Superior Training for Career Enhancing Skills
Workshop & Training List
Introduction to Machine Learning with Andreas Mueller, core developer of scikit-learn
The resurging interest in machine learning is due to multiple factors including growing volumes and varieties of data,and cheaper computational processing. Thus making it possible to quickly and automatically produce models that can analyze bigger, more complex data and deliver faster, more accurate results on a very large scale. scikit-learn (http://scikit-learn.org/) has emerged as one of the most popular open source machine learning toolkits, now widely used in academia and industry.
scikit-learn provides easy-to-use interfaces in Python to perform advanced analysis and build powerful predictive models.
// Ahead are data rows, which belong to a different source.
(** The loop hands the event, flag as on entry, to each view but [from], and
    returns it with that flag. *)
Lemma shareLoop_unfiltered send from vs :
  (forall r e st, filterInstalled st = false ->
     send r e st = Ok (setAccepted (receiver_event r e) e)
                      (logs [CSendEvent r e false; CDeliver r e] st)) ->
  forall e st,
  filterInstalled st = false ->
  shareLoop send from (accepted e) vs e st =
    Ok e (logs (forwarding e from vs) st).
Proof.
  intros Hsend. induction vs as [|v vs IH]; intros e st Hf.
  - simpl. unfold ret. by rewrite logs_nil.
  - simpl. unfold forwarding. rewrite filter_cons.
    destruct (decide (v = from)) as [->|Hne].
    + rewrite decide_False by (intros ?; done). apply IH, Hf.
    + rewrite decide_True by done.
      rewrite (bind_run _ _ _ _ _ (Hsend _ e st Hf)).
      rewrite setAccepted_reset. rewrite IH by done.
      simpl. by rewrite logs_logs.
Qed.

Lemma shareLoop_spec fuel from vs e st :
  filterInstalled st = false ->
  shareLoop (sendEvent (S fuel)) from (accepted e) vs e st =
    Ok e (logs (forwarding e from vs) st).
Proof.
  apply shareLoop_unfiltered. intros. by apply sendEvent_unfiltered.
Qed.

Lemma shareEvent_forward fuel e f st :
  f ∈ m_views st ->
  shareEvent (sendEvent (S fuel)) e (Some f) st =
    Ok e (set_filter true
            (logs (CRemoveEventFilter :: forwarding e f (m_views st)
                     ++ [CInstallEventFilter]) st)).
Proof.
  intros Hin. unfold shareEvent. unfold bind at 1. unfold gets at 1.
  rewrite bool_decide_eq_true_2 by done.
  unfold removeEventFilter, installEventFilter.
  unfold bind at 1. unfold bind at 1. unfold modify at 1. unfold call at 1.
  unfold modify at 1. unfold bind at 1.
  rewrite shareLoop_spec by done.
  unfold bind, modify, call, ret. simpl. f_equal.
  unfold set_filter, log, logs. simpl. f_equal.
  rewrite <- !app_assoc. reflexivity.
Qed.

Lemma shareEvent_skip send e from st :
  (forall f, from = Some f -> f ∉ m_views st) ->
  shareEvent send e from st = Ok e st.
Proof.
  intros Hno. unfold shareEvent, bind, gets, ret.
  destruct from as [f|]; [|done].
  rewrite bool_decide_eq_false_2; [done|]. by apply Hno.
Qed.

End Forwarding.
Andreas Mueller received his MS degree in Mathematics (Dipl.-Math.) in 2008 from the Department of Mathematics at the University of Bonn. In 2013, he finalized his PhD thesis at the Institute for Computer Science at the University of Bonn. After working as a machine learning scientist at the Amazon Development Center Germany in Berlin for a year, he joined the Center for Data Science at the New York University in the end of 2014. In his current position as assistant research engineer at the Center for Data Science, he works on open source tools for machine learning and data science. He is one of the core contributors of scikit-learn, a machine learning toolkit widely used in industry and academia, for several years, and has authored and contributed to a number of open source projects related to machine learning.
This workshop will cover basic concepts of machine learning, such as supervised and unsupervised learning, cross-validation and model selection, and how they map to programming concepts in scikit-learn. Andreas will demonstrate how to prepare data for machine learning, and go from applying a single algorithm to building a machine learning pipeline. We will cover the trade-offs of learning on large datasets, and describe some techinques to handle larger-than-RAM and streaming data on a single machine.
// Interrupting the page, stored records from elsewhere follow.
(** The loop of [destroyService] costs the service of every resolved
    dependency a reference, or finds it destroyed. *)
Lemma releases_target deps w w' :
  releases layer deps w w' →
  length (heap w) = n →
  ∀ d t, d ∈ deps → serviceLookup layer (required d) = Found t →
    state (cell w' t) = Destroyed ∨ useCount (cell w' t) < useCount (cell w t).
Proof.
  induction 1 as [w|d0 rest w w' Hno Hrest IH|d0 rest w t0 w1 w' Hlook0 Hcall Hrest IH];
    intros Hlen d t Hd Hlook.
  - by apply elem_of_nil in Hd.
  - apply elem_of_cons in Hd as [->|Hd]; [by destruct (Hno t)|]. by apply (IH Hlen d t).
  - pose proof (Hvalid _ _ Hlook0) as Ht0.
    destruct (proj1 (destroys_releases_shrink layer Hvalid) _ _ _ Hcall Hlen Ht0)
      as [(Hl1 & _ & Hcells1) _].
    assert (length (heap w1) = n) as Hlen1 by lia.
    destruct (proj2 (destroys_releases_shrink layer Hvalid) _ _ _ Hrest Hlen1)
      as [(_ & _ & Hcells2) _].
    destruct (decide (state (cell w' t) = Destroyed)) as [|Halive]; [by left|].
    right. destruct (Hcells2 t) as [Hdead2 Hkeep2].
    destruct (Hkeep2 Halive) as (Hst2 & _ & Hu2 & _).
    assert (state (cell w1 t) ≠ Destroyed) as Halive1 by congruence.
    apply elem_of_cons in Hd as [->|Hd].
    + rewrite Hlook0 in Hlook. injection Hlook as ->.
      destruct (destroys_target layer Hvalid t w w1 Hcall Hlen Ht0) as [Hgone|Hless];
        [done|lia].
    + destruct (IH Hlen1 d t Hd Hlook) as [Hgone|Hless]; [done|].
      destruct (Hcells1 t) as [_ Hkeep1].
      destruct (Hkeep1 Halive1) as (_ & _ & Hu1 & _). lia.
Qed.
End EarlyRelease.

(** ** The order of destruction on a flat layer *)

Lemma edges_dependsOn layer s t : dependsOn layer s t ↔ 1 ≤ edges layer s t.
Proof.
  unfold dependsOn, edges, resolveCount. split.
  - intros (d & Hd & Hlook).
    assert (d ∈ filter (λ d, serviceLookup layer (required d) = Found t)
                  (dependencies (repr layer s))) as Hin
      by (by apply list_elem_of_filter).
    destruct (filter _ _) as [|d' l]; [by apply elem_of_nil in Hin|]. simpl. lia.
  - intros Hle.
    destruct (filter (λ d, serviceLookup layer (required d) = Found t)
                (dependencies (repr layer s))) as [|d l] eqn:Hf; [simpl in Hle; lia|].
    assert (d ∈ filter (λ d, serviceLookup layer (required d) = Found t)
                  (dependencies (repr layer s))) as Hin by (rewrite Hf; left).
    apply list_elem_of_filter in Hin as [Hlook Hd]. by exists d.
Qed.
Definition turbPenalty : num := clamp ((turbidity - 50) / 1200) 0 0.40.
Definition pbRemoval : num := clamp (0.95 - turbPenalty) 0.60 0.98.
Definition asRemoval : num := clamp (0.90 - turbPenalty) 0.55 0.97.

Definition pbOut_ : num := pb * (1 - pbRemoval).
Definition asOut_ : num := as_ * (1 - asRemoval).

Definition foulingFactor_ : num :=
  clamp (1 - 0.60 * clamp (turbidity / 1000) 0 1.5) 0.35 1.0.
Definition totalCapacity_mg_ : num :=
  nmax 0 (MEDIA_MASS_G * CAPACITY_MG_G * foulingFactor_).

Definition pb_removed_mg_day : num := (pb * flow_L_day) * pbRemoval.
Definition as_removed_mg_day : num := (as_ * flow_L_day) * asRemoval.
Definition removed_mg_day_ : num :=
  nmax 1e-9 (pb_removed_mg_day + as_removed_mg_day).

Definition days_ : num := clamp (totalCapacity_mg_ / removed_mg_day_) 0 365.
Definition totalTreatable_L_ : num := days_ * flow_L_day.

Definition predict : Prediction :=
  {| pbRemovalPct := pbRemoval * 100;
     asRemovalPct := asRemoval * 100;
     pbOut := pbOut_;
     asOut := asOut_;
     days := days_;
     totalTreatable_L := totalTreatable_L_;
     foulingFactor := foulingFactor_;
     removed_mg_day := removed_mg_day_;
     totalCapacity_mg := totalCapacity_mg_ |}.
End predict.

Record TrendPoint : Type := {
  day : num;
  treated : num;
  remaining : num
}.

(** The trend series built inside [update()] (part_005) and inside the
    [useMemo] of the React page; [out] is the result of [predict] and
    [flow] the daily flow read from the form. *)
Definition trend (out : Prediction) (flow : num) : list TrendPoint :=
  let pts : num := 14 in
  let days := nmax (days out) 1e-6 in
  let totalL := totalTreatable_L out in
  array_from 14 (fun i =>
    let day := i + 1 in
    let treated := nmin totalL (day * flow) in
    let remaining := nmax 0 (1 - day / pts) * 100 in
    {| day := day; treated := treated; remaining := remaining |}).

End Static.

(* ================================================================== *)
(** ** Recommendation records (every variant with an [actions] list) *)
(* ================================================================== *)

Record Action : Type := {
  kind : string;
  title : string;
  detail : string
}.

Record Limits : Type := { limit_pb : num; limit_as : num }.

Record Compliance : Type := { pbPass : bool; asPass : bool }.

(* ================================================================== *)
(** ** ai4water_pwa_newdesign/src/App.jsx: capacity-based model *)
(* ================================================================== *)

Module Capacity.

Record Prediction : Type := {
  pbRemovalPct : num;
  asRemovalPct : num;
  pbOut : num;
  asOut : num;
  risk : num;
  rulDays : num;
  totalTreatable_L : num;
  totalCapacity_mg : num;
  total_removed_mg_day : num;
  foulingFactor : num;
  limits : Limits;
  compliance : Compliance;
  actions : list Action
}.

(** [function predict({ pb, as, ph, turbidity, flow_L_day, mediaMass_g,
    capacity_mg_g })].  A [let] that is assigned twice becomes two
    definitions (the first one ends in [0]); the [actions] array is threaded
    through the four [if] statements as [actions0 .. actions4]. *)
Section predict.
Variables (pb as_ ph turbidity flow_L_day mediaMass_g capacity_mg_g : num).

Definition turbPenalty : num := clamp ((turbidity - 50) / 1200) 0 0.30.
Definition phPenalty : num := clamp (nabs (ph - 7.5) / 5.0) 0 0.20.
Definition load : num := pb + as_.
Definition loadPenalty : num := clamp (load / 10.0) 0 0.12.

Definition pbRemoval0 : num := 0.95 - turbPenalty - phPenalty - loadPenalty.
Definition asRemoval0 : num := 0.90 - turbPenalty - phPenalty - loadPenalty.

Definition pbRemoval : num := clamp pbRemoval0 0.55 0.98.
Definition asRemoval : num := clamp asRemoval0 0.50 0.97.

Definition pbOut_ : num := pb * (1 - pbRemoval).
Definition asOut_ : num := as_ * (1 - asRemoval).

Definition limits_ : Limits := {| limit_pb := 0.01; limit_as := 0.01 |}.
Definition pbPass_ : bool := pbOut_ <=? limit_pb limits_.
Definition asPass_ : bool := asOut_ <=? limit_as limits_.

Definition foulingFactor_ : num :=
  clamp (1.0 - 0.60 * clamp (turbidity / 1000) 0 1.5) 0.35 1.0.

Definition totalCapacity_mg_ : num :=
  nmax 0 (mediaMass_g * capacity_mg_g * foulingFactor_).

Definition pb_in_mg_day : num := nmax 0 (pb * flow_L_day).
Definition as_in_mg_day : num := nmax 0 (as_ * flow_L_day).

Definition pb_removed_mg_day : num := pb_in_mg_day * pbRemoval.
Definition as_removed_mg_day : num := as_in_mg_day * asRemoval.

Definition total_removed_mg_day_ : num :=
  nmax 1e-9 (pb_removed_mg_day + as_removed_mg_day).

Definition rulDays_ : num :=
  clamp (totalCapacity_mg_ / total_removed_mg_day_) 0 365.
Definition totalTreatable_L_ : num := rulDays_ * flow_L_day.

Definition risk0 : num :=
  0.10 +
  clamp ((turbidity - 200) / 1200) 0 0.45 +
  clamp (load / 12.0) 0 0.25 +
  clamp (nabs (ph - 7.5) / 7.5) 0 0.15 +
  clamp (flow_L_day / 8000) 0 0.15.
Definition risk_ : num := clamp risk0 0.05 0.95.

Definition actions0 : list Action := [].

Definition actions1 : list Action :=
  if turbidity >=? 900 then
    push actions0
      {| kind := "bad";
         title := "Very high turbidity influent";
         detail := "Prioritize coagulation–clarification and reduce flow to protect adsorption media from rapid fouling." |}
  else if turbidity >=? 300 then
    push actions0
      {| kind := "warn";
         title := "High turbidity influent";
         detail := "Optimize pre-treatment and monitor headloss; schedule more frequent cleaning/backwash." |}
  else
    push actions0
      {| kind := "ok";
         title := "Turbidity manageable";
         detail := "Influent turbidity is within a range that is easier to manage operationally." |}.

Definition actions2 : list Action :=
  if (ph <? 5.0) || (ph >? 9.0) then
    push actions1
      {| kind := "bad";
         title := "pH outside expected influent range";
         detail := "Consider pH conditioning; adsorption/speciation may deviate strongly outside typical ranges." |}
  else if (ph <? 6.5) || (ph >? 8.5) then
    push actions1
      {| kind := "warn";
         title := "pH outside drinking-water target";
         detail := "Water may be treatable but requires pH adjustment to meet potable guidelines." |}
  else
    push actions1
      {| kind := "ok";
         title := "pH within drinking-water target";
         detail := "pH is within typical potable guideline range (6.5–8.5)." |}.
Introduction to Deep Learning with Tensorflow Contributor and Kaggle Winner Dan Becker
Machine learning applications depend on a researcher handcrafting features. Deep learning has become hugely important since it allows a deep network to learn features by itself. Deep learning modeling is mostly unsupervised and by utilizing large-scale neural nets allow computers to learn and “think” by itself without the need for direct human intervention. Deep learning promises to revolutionize tasks such as image recognition, speech recognition, and other AI challenges.
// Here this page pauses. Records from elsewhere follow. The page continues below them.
Lemma slot_app st v si k cs calls1 calls2 x :
  slot st v si k cs (calls1 ++ calls2) x
  = slot st v si k (cs + resets calls1) calls2 (slot st v si k cs calls1 x).
Proof.
  revert cs x. induction calls1 as [|c calls1 IH]; intros cs x.
  - simpl. by rewrite Z.add_0_r.
  - rewrite <- app_comm_cons, slot_cons, IH, (slot_cons _ _ _ _ _ c calls1).
    f_equal. destruct c; simpl; lia.
Qed.

(** Every slot of the vector of a grouping variable follows [slot]
    through a run. *)
Lemma run_slot calls st st' si v vec :
  run calls st = Ok st' → counts_wf st →
  (si = true → count_sirna st = true) →
  v ∈ OD.keys (TE_count_variable st) →
  counts_of si st !! v = Some vec →
  ∃ vec', counts_of si st' !! v = Some vec' ∧ length vec' = length vec ∧
    ∀ k x, vec !! k = Some x →
      vec' !! k = Some (slot st v si k (current_sample st) calls x).
Proof.
  revert st vec. induction calls as [|c calls IH]; intros st vec.
  - intros [= <-] _ _ _ Hvec. by exists vec.
  - intros (st1 & Hstep & Hrun)%for_each_Ok_cons Hwf Hsi Hv Hvec.
    destruct (step_slot _ _ _ si v vec Hstep Hwf Hsi Hv Hvec) as (vec1 & Hvec1 & Hlen1 & Hslot1).
    destruct (step_frame _ _ _ Hstep) as [Hcfg Hann].
    pose proof Hcfg as (Hs & _). pose proof Hann as (_ & _ & Hvar).
    destruct (IH st1 vec1 Hrun) as (vec' & Hvec' & Hlen' & Hslot'); [| | |done|].
    { by eapply step_counts_wf. }
    { intros H. rewrite Hs. auto. }
    { by rewrite Hvar. }
    exists vec'. split; [done|]. split; [congruence|].
    intros k x Hk. rewrite (Hslot' k _ (Hslot1 k x Hk)).
    rewrite (step_cursor _ _ _ Hstep), (slot_ext st st1) by done.
    by rewrite (slot_cons _ _ _ _ _ c calls).
Qed.
(* ===== verification/_CoqProject ===== *)
-Q . S2P
Prelude.v
States.v
Crc.v
CrcProps.v
Stdio.v
Strptime.v
Protocols.v
Xmodem.v
XmodemBlock.v
XmodemReceive.v
XmodemSend.v
XmodemSession.v
XmodemSafety.v
XmodemProps.v
Zmodem.v
ZmodemCodec.v
ZmodemHeader.v
ZmodemParse.v
ZmodemData.v
ZmodemProps.v
ZmodemMachine.v
ZmodemView.v
ZmodemReceiver.v
ZmodemSender.v
ZmodemSession.v
ZmodemStall.v
Utf8.v
Utf8Props.v
Codepage.v
Colors.v
Screen.v
ScreenList.v
ScreenState.v
ScreenLine.v
ScreenSpec.v
ScreenScroll.v
ScreenCursor.v
ScreenDraw.v
ScreenPrint.v
ScreenCommand.v
ScreenOpen.v
ScreenText.v
ScreenProps.v
Emulation.v
Vt100.v
Vt100Machine.v
EmulationInv.v
Vt100Safe.v
Vt100Ops.v
Vt100Total.v
Ansi.v
Vt52.v
Atascii.v
Avatar.v
Petscii.v
Debug.v
Terminal.v
TerminalSafe.v
TerminalParse.v
Vt100Sgr.v
Vt100Tabs.v
AnsiParse.v
TerminalText.v
EmulationProps.v
EmulatorsProps.v
Telnet.v
TelnetWrite.v
TelnetRead.v
TelnetProps.v
TelnetSafety.v
Kermit.v
KermitMachine.v
KermitCodec.v
KermitPacket.v
KermitProps.v
KermitFile.v
KermitAttributes.v
KermitWindow.v
KermitLimits.v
Dan is the Technical Product Director at DataRobot. He has broad data science expertise, with consulting experience for 6 companies from the Fortune 100, a 2nd place finish in Kaggle’s $3million Heritage Health Prize, and contributions to the Keras and Tensorflow libraries for deep learning. Dan has a PhD in Econometrics from the University of Virginia.
– Basic model set-up in Keras
– Multi-class classification
– Convolutional neural networks
– Debugging deep learning models
Deep Learning with H2O Open Platform with Jo-fai (Joe) Chow
H2O is fast scalable open-source machine learning and deep learning platform. Using in-memory compression techniques, H2O can handle billions of data rows in-memory — even on small compute clusters. The platform includes interfaces for R, Python, Scala, Java, JS and JSON, along with its interactive graphical Flow interface that make it easier for non-engineers to stitch together complete analytic workflows. H2O was built alongside (and on top of) both Hadoop and Spark clusters and is deployed within minutes. It is a math and machine learning engine that brings distribution and parallelism to powerful algorithms that enable you to make better predictions and more accurate models faster.
Jo-fai (Joe) is a data scientist at H2O.ai. Before joining H2O, he was in the business intelligence team at Virgin Media where he developed data products to enable quick and smart business decisions. He also worked remotely for Domino Data Lab as a data science evangelist promoting products via blogging and giving talks at meetups.
- Pipe Search
- Deep Water
Step by Step Bot Construction - Micheleen Harris
This tutorial will ramp up the attendee very quickly on the Microsoft Bot Framework, providing sample code upon which to base a bot experience. In this tutorial the attendee will build their own intelligent bot. This tutorial will help attendees decide if they want to make a bot to solve a repetitive task they have encountered or they know might be useful to others. User experience will be heavily emphasized to create the best bot experiences. Components will be laid out for the attendee.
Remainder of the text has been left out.